«A Lugano, j’ai appris ce que sont les valeurs européennes»

Italo-américaine et Suissesse, née au Tessin, Elly Schlein est une députée italienne au Parlement européen. Lors sa venue en Suisse le 29 avril dernier, elle a évoqué la crise actuelle que traverse l’UE, proposé quelques pistes pour relancer le processus d’intégration européenne et rappelé l’importance des relations entre la Suisse et l’UE.

 

Elly Schlein, vous êtes née et vous avez grandi en Suisse, au Tessin, un canton particulièrement opposé à l’UE. D’où vient alors votre sentiment proeuropéen?

Elly Schlein : Il me vient de mon père, qui, bien que de nationalité américaine, est l’une des personnes les plus proeuropéennes que je connaisse. Peut-être parce que sa famille a connu la tragédie de la Seconde Guerre mondiale et que celle-ci lui a fait comprendre la nécessité historique de créer l’Union européenne (UE). Il est vrai que j’ai grandi dans un canton qui n’est pas particulièrement proeuropéen, mais je porte dans mon cœur l’expérience d’avoir été à l’école à Agno et à Lugano où j’ai appris que la diversité est une richesse. J’ai eu la chance de pouvoir grandir au milieu de camarades suisses, italiens, portugais, albanais, bosniaques et kosovares et cela m’a appris que nous sommes finalement tous égaux. Ces valeurs, je les ai en moi et ce sont les valeurs au cœur du projet européen.

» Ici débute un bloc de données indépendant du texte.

(** X10: one unsound item voids the lookup: if the listed items hold one
    that is no object, or whose attributes are no object, or a platform
    without id, then [find_stop_ids] returns the empty list, its last line
    being the error line, whatever platforms the other items are. *)
Theorem unsound_item_voids_lookup :
  forall (API_KEY : string) (location : ATRTDB.Location) (d : Dyn.Directory)
         (resp : Dyn.Response) (items : list Dyn.value) (item : Dyn.value),
    ATRTDB.SIMULATION_MODE API_KEY = false ->
    Dyn.requests_get d Lookup.GTFS_BASE (ATRTDB.search_term location)
      = Dyn.Ok resp ->
    Doc.lists resp items ->
    In item items ->
    Doc.sound item = false ->
    snd (Lookup.find_stop_ids API_KEY location d) = []
    /\ exists out e,
         fst (Lookup.find_stop_ids API_KEY location d)
         = out ++ [Dyn.Failed ("❌ Error finding stops for "
                                 ++ ATRTDB.name location ++ ": ")%string e].
Proof.
  intros API_KEY location d resp items item Hmode Hget Hlists Hin Hbad.
  unfold Lookup.find_stop_ids. rewrite Hmode.
  rewrite (lookup_on_list location d resp items Hget Hlists).
  destruct (dyn_for_each_err Lookup.item_step item items Hin
              (fun s => item_step_unsound item s Hbad) [])
    as [out [e Hrun]].
  rewrite Hrun. cbn [fst snd]. split; [reflexivity|].
  exists out, e. reflexivity.
Qed.

Lemma unsound_item_voids_lookup_witness :
  In (Dyn.VDict [("attributes", Dyn.VDict [("location_type", Dyn.VInt 0)])])
     Cases.station_broken
  /\ Doc.sound
       (Dyn.VDict [("attributes", Dyn.VDict [("location_type", Dyn.VInt 0)])])
     = false
  /\ snd (Lookup.find_stop_ids "k" ATRTDB.Waitemata
            (Cases.directory_of Cases.station_broken)) = [].
Proof.
  split; [right; left; reflexivity|]. split; [reflexivity|].
  apply (proj1 (unsound_item_voids_lookup "k" ATRTDB.Waitemata
                  (Cases.directory_of Cases.station_broken)
                  (Cases.reply_of Cases.station_broken) Cases.station_broken
                  (Dyn.VDict [("attributes",
                               Dyn.VDict [("location_type", Dyn.VInt 0)])])
                  eq_refl eq_refl
                  (conj eq_refl
                     (ex_intro _ [("data", Dyn.VList Cases.station_broken)]
                        (conj eq_refl eq_refl)))
                  (or_intror (or_introl eq_refl)) eq_refl)).
Defined.

Lemma snd_bind {A B : Type} (c : Dyn.M A) (k : A -> Dyn.M B) :
  snd (Dyn.bind c k)
  = match snd c with
    | Dyn.Ok a => snd (k a)
    | Dyn.Err e => Dyn.Err e
    end.
Proof.
  destruct c as [out [a|e]]; simpl; [|reflexivity].
  destruct (k a); reflexivity.
Qed.

Lemma item_steps_agree (item : Dyn.value) (stop_ids : list Dyn.value) :
  snd (Lookup.item_step item stop_ids)
  = snd (ScriptLookup.item_step item stop_ids).
Proof.
  unfold Lookup.item_step, ScriptLookup.item_step.
  rewrite !snd_bind.
  destruct (snd (Dyn.lift (Dyn.get item "attributes" (Dyn.VDict []))))
    as [attrs|e]; [|reflexivity].
  rewrite !snd_bind.
  destruct (snd (Dyn.lift (Dyn.get attrs "location_type" Dyn.VNone)))
    as [lt|e]; [|reflexivity].
  destruct (Dyn.eq_zero lt); [|reflexivity].
  rewrite !snd_bind.
  destruct (snd (Dyn.lift (Dyn.getitem item "id"))) as [id|e];
    [|reflexivity].
  rewrite !snd_bind.
  destruct (snd (Dyn.lift (Dyn.get attrs "stop_name" Dyn.VNone)))
    as [nm|e]; [|reflexivity].
  rewrite !snd_bind.
  destruct (snd (Dyn.lift (Dyn.getitem item "id"))) as [id'|e];
    reflexivity.
Qed.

Quelle a été l’influence du vote du 9 février 2014 [l’acceptation en Suisse de l’initiative « contre l’immigration de masse »] sur votre fonction de députée européenne?

Le vote m’a beaucoup déçue. C’était un vote émotionnel qui n’a pas permis aux citoyens de comprendre quel était l’enjeu véritable, à savoir les relations de la Suisse avec l’UE. Nous ne pouvons pas demander à l’UE de renoncer à l’un de ses piliers fondamentaux qu’est la libre circulation des personnes. Quand des citoyens sont confrontés à des incertitudes, à des problèmes économiques, au chômage, c’est une constante historique qu’ils s’en prennent aux étrangers. Mais je crois que l’histoire de la Suisse montre que la diversité est une richesse. Nous avons un pourcentage élevé d’étrangers, mais notre pays a une grande tradition d’intégration, d’accueil et de compréhension du bénéfice que nous pouvons en tirer. L’influence de cette tradition explique que je m’occupe beaucoup des questions migratoires dans l’UE et que je le fasse dans cet esprit de recherche de solidarité au niveau européen: les personnes ne fuient pas vers l’Italie ou la Grèce, mais vers l’UE, et c’est pour cette raison qu’il importe de partager les responsabilités.

Vous parlez de la menace sur la libre circulation. Comment faire en sorte que ce principe fondateur de l’UE ne disparaisse pas ces prochaines années?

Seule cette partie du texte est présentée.